This project develops an audio-visual person recognition system that combines audio and visual cues to overcome challenges like occlusion and background noise. By using advanced embedding extraction models, it improves accuracy and addresses the identification of multiple individuals with obscured or side-viewed faces in a single video. This novel approach enhances the reliability of audio-visual person recognition in complex scenarios
I have used facenet model for face embedding extraction and pyannote model for audio embedding extraction. Both embeddings are fused with weighted average method to get more accurate speaker recognition. This method is specifically useful for person recognition when single modality is noisy e.g. occluded face images etc. VIDTIMIT dataset is used for testing.

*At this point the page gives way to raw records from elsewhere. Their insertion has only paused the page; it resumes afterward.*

(** ** Reading numbers: parseFloat and Number *)

(** ExponentPart: [e] or [E], an optional sign, at least one digit.  When
    it is absent or cut short nothing is consumed. *)
Definition scan_exponent (s : string) : Z * string :=
  match s with
  | String c r =>
      if decide (c = "e"%char ∨ c = "E"%char) then
        let '(sg, r1) :=
          match r with
          | String c' r' =>
              if decide (c' = "+"%char) then (1%Z, r')
              else if decide (c' = "-"%char) then ((-1)%Z, r')
              else (1%Z, r)
          | "" => (1%Z, r)
          end in
        let '(d, r2) := take_digits r1 in
        if decide (d = "") then (0%Z, s) else ((sg * digits_value 0 d)%Z, r2)
      else (0%Z, s)
  | "" => (0%Z, s)
  end.

(** The longest prefix that is a StrUnsignedDecimalLiteral:
      Infinity
      DecimalDigits . DecimalDigits(opt) ExponentPart(opt)
      . DecimalDigits ExponentPart(opt)
      DecimalDigits ExponentPart(opt)
    with its exact value and the rest of the string. *)
Definition scan_unsigned (s : string) : option (number * string) :=
  match str_strip_prefix "Infinity" s with
  | Some r => Some (PosInf, r)
  | None =>
      let '(ip, r1) := take_digits s in
      let without_point :=
        if decide (ip = "") then None else
        let '(e, r4) := scan_exponent r1 in
        Some (Fin (Qc_of_Z (digits_value 0 ip) * pow10 e), r4) in
      match r1 with
      | String c r2 =>
          if decide (c = "."%char) then
            let '(fp, r3) := take_digits r2 in
            if decide (ip = "" ∧ fp = "") then None else
            let '(e, r4) := scan_exponent r3 in
            Some (Fin (Qc_of_Z (digits_value 0 (ip +:+ fp))
                       * pow10 (e - Z.of_nat (String.length fp))), r4)
          else without_point
      | "" => without_point
      end
  end.

(** StrDecimalLiteral: an optional sign before the unsigned literal. *)
Definition scan_decimal (s : string) : option (number * string) :=
  match s with
  | String c r =>
      if decide (c = "+"%char) then scan_unsigned r
      else if decide (c = "-"%char) then prod_map js_neg id <$> scan_unsigned r
      else scan_unsigned s
  | "" => None
  end.

(** [parseFloat(s)]: skip leading white space, read the longest decimal
    literal, ignore what follows; NaN when there is none. *)
Definition parseFloat (s : string) : number :=
  match scan_decimal (trim_start s) with
  | Some (v, _) => v
  | None => NaN
  end.

(** The value of a digit in a radix up to 16, if it is one. *)
Definition radix_digit (radix : Z) (c : ascii) : option Z :=
  let n := Z.of_N (N_of_ascii c) in
  let v :=
    if decide (48 ≤ n ≤ 57)%Z then Some (n - 48)%Z
    else if decide (97 ≤ n ≤ 102)%Z then Some (n - 87)%Z
    else if decide (65 ≤ n ≤ 70)%Z then Some (n - 55)%Z
    else None in
  v ≫= λ d, if decide (d < radix)%Z then Some d else None.

Fixpoint radix_value (radix acc : Z) (s : string) : option Z :=
  match s with
  | "" => Some acc
  | String c r => radix_digit radix c ≫= λ d, radix_value radix (radix * acc + d) r
  end.

(** NonDecimalIntegerLiteral: 0x, 0o or 0b and at least one digit. *)
Definition non_decimal (s : string) : number :=
  match s with
  | String "0" (String p r) =>
      let radix :=
        if decide (p = "x"%char ∨ p = "X"%char) then Some 16%Z
        else if decide (p = "o"%char ∨ p = "O"%char) then Some 8%Z
        else if decide (p = "b"%char ∨ p = "B"%char) then Some 2%Z
        else None in
      match radix, r with
      | Some b, String _ _ => from_option (λ v, Fin (Qc_of_Z v)) NaN (radix_value b 0 r)
      | _, _ => NaN
      end
  | _ => NaN
  end.

(** [Number(s)] on a string (StringToNumber): white space is trimmed at both
    ends, the empty string is 0, and otherwise the whole of what is left
    has to be one numeric literal. *)
Definition Number_ (s : string) : number :=
  let t := trim s in
  if decide (t = "") then Fin 0 else
  match scan_decimal t with
  | Some (v, "") => v
  | _ => non_decimal t
  end.

(** ** js/utils.js *)

(** What a form field or an omitted argument supplies. *)
Inductive jsvalue : Type :=
| JNull
| JUndefined
| JString (s : string).

#[global] Instance jsvalue_eq_dec : EqDecision jsvalue.
Proof. solve_decision. Defined.

(** [String(value)]. *)
Definition String_ (value : jsvalue) : string :=
  match value with
  | JNull => "null"
  | JUndefined => "undefined"
  | JString s => s
  end.

(** An optional trailing argument is [None] when the caller leaves it out,
    and the default of the parameter list is used. *)
Definition sanitizeNumber (value : jsvalue) (defaultValue : option number) : number :=
  let defaultValue := default (of_Z 0) defaultValue in
  if decide (value = JNull ∨ value = JUndefined ∨ value = JString "") then
    defaultValue
  else
    let num := parseFloat (remove_commas (String_ value)) in
    if isNaN num then defaultValue else num.

Definition calculatePercentage (value total : number) (decimals : option number)
  : completion number :=
  let decimals := default (of_Z 2) decimals in
  if (total === of_Z 0)%js then mret (of_Z 0) else
  s ← toFixed ((value / total) * of_Z 100)%js decimals;
  mret (Number_ s).

Section Growth.

Variable pow_real : Qc -> Qc -> number.

Definition calculateCompoundInterest (principal rate time : number)
    (frequency : option number) : completion number :=
  let frequency := default (of_Z 1) frequency in
  let amount := (principal * Math_pow pow_real (of_Z 1 + (rate / frequency)) (frequency * time))%js in
  s ← toFixed amount (of_Z 2);
  mret (Number_ s).

Definition calculateMonthlyPayment (principal rate months : number)
  : completion number :=
  if (rate === of_Z 0)%js then mret (principal / months)%js else
  let monthlyRate := (rate / of_Z 12)%js in
  let payment :=
    (principal * (monthlyRate * Math_pow pow_real (of_Z 1 + monthlyRate) months) /
     (Math_pow pow_real (of_Z 1 + monthlyRate) months - of_Z 1))%js in
  s ← toFixed payment (of_Z 2);
  mret (Number_ s).

End Growth.

(** An engine for the worked examples: they only take whole powers, so the
    answer at the other exponents does not matter. *)
Definition pow_real_NaN : Qc -> Qc -> number := fun _ _ => NaN.

(** ** js/constants.js *)

Record bracket : Type := Bracket {
  min : number;
  max : number;
  rate : number
}.

Definition TAX_BRACKETS_2024 : list bracket := [
  Bracket (of_Z 0) (of_Z 11000) (lit 10 100);
  Bracket (of_Z 11000) (of_Z 44725) (lit 12 100);
  Bracket (of_Z 44725) (of_Z 95375) (lit 22 100);
  Bracket (of_Z 95375) (of_Z 182050) (lit 24 100);
  Bracket (of_Z 182050) (of_Z 231250) (lit 32 100);
  Bracket (of_Z 231250) (of_Z 578125) (lit 35 100);
  Bracket (of_Z 578125) PosInf (lit 37 100)
].

Definition STATE_TAX_RATES : gmap string number := list_to_map [
  ("AL", lit 5 100); ("AR", lit 49 1000); ("AZ", lit 25 1000); ("CA", lit 7 100);
  ("CO", lit 44 1000);
  ("CT", lit 5 100); ("DC", lit 6 100); ("DE", lit 52 1000); ("GA", lit 47 1000);
  ("HI", lit 7 100);
  ("IA", lit 5 100); ("ID", lit 56 1000); ("IL", lit 495 10000); ("IN", lit 315 10000);
  ("KS", lit 52 1000);
  ("KY", lit 45 1000); ("LA", lit 45 1000); ("MA", lit 5 100); ("MD", lit 55 1000);
  ("ME", lit 58 1000);
  ("MI", lit 425 10000); ("MN", lit 58 1000); ("MO", lit 48 1000); ("MS", lit 5 100);
  ("MT", lit 55 1000);
  ("NC", lit 475 10000); ("ND", lit 2 100); ("NE", lit 5 100); ("NJ", lit 55 1000);
  ("NM", lit 49 1000);
  ("NY", lit 58 1000); ("OH", lit 275 10000); ("OK", lit 475 10000); ("OR", lit 75 1000);
  ("PA", lit 307 10000);
  ("RI", lit 5 100); ("SC", lit 53 1000); ("UT", lit 465 10000); ("VA", lit 5 100);
  ("VT", lit 6 100);
  ("WI", lit 53 1000); ("WV", lit 5 100)
].

Definition NO_TAX_STATES : gset string :=
  list_to_set ["AK"; "FL"; "NV"; "NH"; "SD"; "TN"; "TX"; "WA"; "WY"].

(** ** js/uiUtils.js: the income form *)

(** The fields of a submitted form, by name.  [FormData.get] gives the
    value of a field, or null when the form has no such field. *)
Definition FormData_get (formData : gmap string string) (name : string) : jsvalue :=
  match formData !! name with
  | Some s => JString s
  | None => JNull
  end.

Fixpoint all_digits (s : string) : bool :=
  match s with
  | "" => true
  | String c r => is_digit c && all_digits r
  end.

(** [/^\d{5}(-\d{4})?$/.test(s)]. *)
Definition zip_regex_test (s : string) : bool :=
  let d5 := str_take 5 s in
  let r := str_drop 5 s in
  bool_decide (String.length d5 = 5%nat) && all_digits d5 &&
  match r with
  | "" => true
  | String "-" d4 => bool_decide (String.length d4 = 4%nat) && all_digits d4
  | _ => false
  end.

(** [x || d] on numbers: 0 and NaN are falsy. *)
Definition js_or (x d : number) : number :=
  if decide (x = NaN ∨ x = of_Z 0) then d else x.

(** The object stored under the data store's 'income' section. *)
Record income_section : Type := IncomeSection {
  payAmount : number;
  payFrequency : jsvalue;
  hoursPerDay : number;
  daysPerWeek : number;
  weeksPerYear : number;
  zipcode : string;
  monthlyNetIncome : number;
  annualGrossIncome : number;
  calculatedDate : string
}.

Section IncomeForm.

(** The data manager lives in [js/dataManager.js]; the handler only
    calls into it.  Its two calculations, the shape of the tax data and
    the clock are parameters of the handler. *)
Variable taxData : Type.
Variable netIncome : taxData -> number.
Variable calculateAnnualIncome :
  number -> jsvalue -> number -> number -> number -> number.
Variable calculateAllTaxes : number -> string -> taxData.
Variable now : string.

(** What the handler does to the outside, in order. *)
Inductive effect : Type :=
| PreventDefault
| ShowError (message : string)
| CallCalculateAnnualIncome (payAmount : number) (frequency : jsvalue)
    (hoursPerDay daysPerWeek weeksPerYear : number)
| CallCalculateAllTaxes (annualIncome : number) (zipcode : string)
| UpdateSection (section : string) (data : income_section)
| RenderIncomeResults (data : taxData) (annualIncome : number).

Definition handleIncomeSubmit (formData : gmap string string) : list effect :=
  let payAmount := sanitizeNumber (FormData_get formData "payAmount") None in
  let frequency := FormData_get formData "payFrequency" in
  let hoursPerDay := sanitizeNumber (FormData_get formData "hoursPerDay") None in
  let daysPerWeek := sanitizeNumber (FormData_get formData "daysPerWeek") None in
  let weeksPerYear := sanitizeNumber (FormData_get formData "weeksPerYear") None in
  (* formData.get('zipcode')?.trim(); undefined is [None] *)
  let zipcode := trim <$> formData !! "zipcode" in
  PreventDefault ::
  if (payAmount <=? of_Z 0)%js then
    [ShowError "Please enter a valid pay amount."]
  else
    match zipcode with
    | Some zipcode =>
        if bool_decide (zipcode = "") || negb (zip_regex_test zipcode) then
          [ShowError "Please enter a valid 5-digit ZIP code."]
        else
          let annualIncome :=
            calculateAnnualIncome payAmount frequency hoursPerDay daysPerWeek weeksPerYear in
          let data := calculateAllTaxes annualIncome zipcode in
          [ CallCalculateAnnualIncome payAmount frequency hoursPerDay daysPerWeek weeksPerYear;
            CallCalculateAllTaxes annualIncome zipcode;
            UpdateSection "income" {|
              payAmount := payAmount;
              payFrequency := frequency;
              hoursPerDay := js_or hoursPerDay (of_Z 8);
              daysPerWeek := js_or daysPerWeek (of_Z 5);
              weeksPerYear := js_or weeksPerYear (of_Z 52);
              zipcode := zipcode;
              monthlyNetIncome := (netIncome data / of_Z 12)%js;
              annualGrossIncome := annualIncome;
              calculatedDate := now
            |};
            RenderIncomeResults data annualIncome ]
    | None => [ShowError "Please enter a valid 5-digit ZIP code."]
    end.

(** The handler reached the tax computation. *)
Definition invokes_tax_computation (trace : list effect) : Prop :=
  ∃ e, e ∈ trace ∧
    match e with
    | CallCalculateAnnualIncome _ _ _ _ _ | CallCalculateAllTaxes _ _ => True
    | _ => False
    end.

(** The handler stopped at a validation message. *)
Definition rejected (trace : list effect) : Prop :=
  ∃ message, trace = [PreventDefault; ShowError message].

End IncomeForm.

(** ** Rounding, in the words of the specification *)

(** [y] is [x] rounded to [d] decimal places: a whole number of units
    [10^-d], at most half a unit away from [x]. *)
Definition rounds_to (d : Z) (x y : Qc) : Prop :=
  (∃ n : Z, y = Qc_of_Z n * pow10 (- d)) ∧
  Qcabs (y - x) <= pow10 (- d) / 2.

(** Round-half-away-from-zero: of two candidates that are as close, the
    one with the larger magnitude. *)
Definition rounds_half_away (d : Z) (x y : Qc) : Prop :=
  rounds_to d x y ∧
  (Qcabs (y - x) = pow10 (- d) / 2 → Qcabs x < Qcabs y).

(** The same for a JavaScript number: NaN and the infinities have no
    decimals and stay as they are. *)
Definition rounds_number (d : Z) (x y : number) : Prop :=
  match x with
  | Fin q => ∃ r, y = Fin r ∧ rounds_half_away d q r
  | _ => y = x
  end.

Model | Data | Accuracy on VIDTIMIT |
---|---|---|
Audio STOA | Clean voice | 100% |
Audio STOA | Noisy voice | 91% |
Video STOA | front face | 100% |
Video STOA | Side face | 93% |
AV STOA | VoxCeleb | 97% |
AV using Single Embedding | Noisy voice | 95% |
AV using Multi Embedding | Noisy voice | 100% |
http://cvlab.cse.msu.edu/project-dr-gan.html
https://ieeexplore.ieee.org/stamp/stamp.jsp?tp=arnumber=9350195
- Explore audio diarisation techniques to address the challenge of simultaneous speech by multiple individuals in the video, enabling more accurate identification in complex audio-visual scenarios.
- Incorporate lips movement as an additional modality, leveraging advanced techniques such as lip reading or lip motion analysis, to enhance the robustness and accuracy of the system, especially in scenarios with low-quality or compromised audio.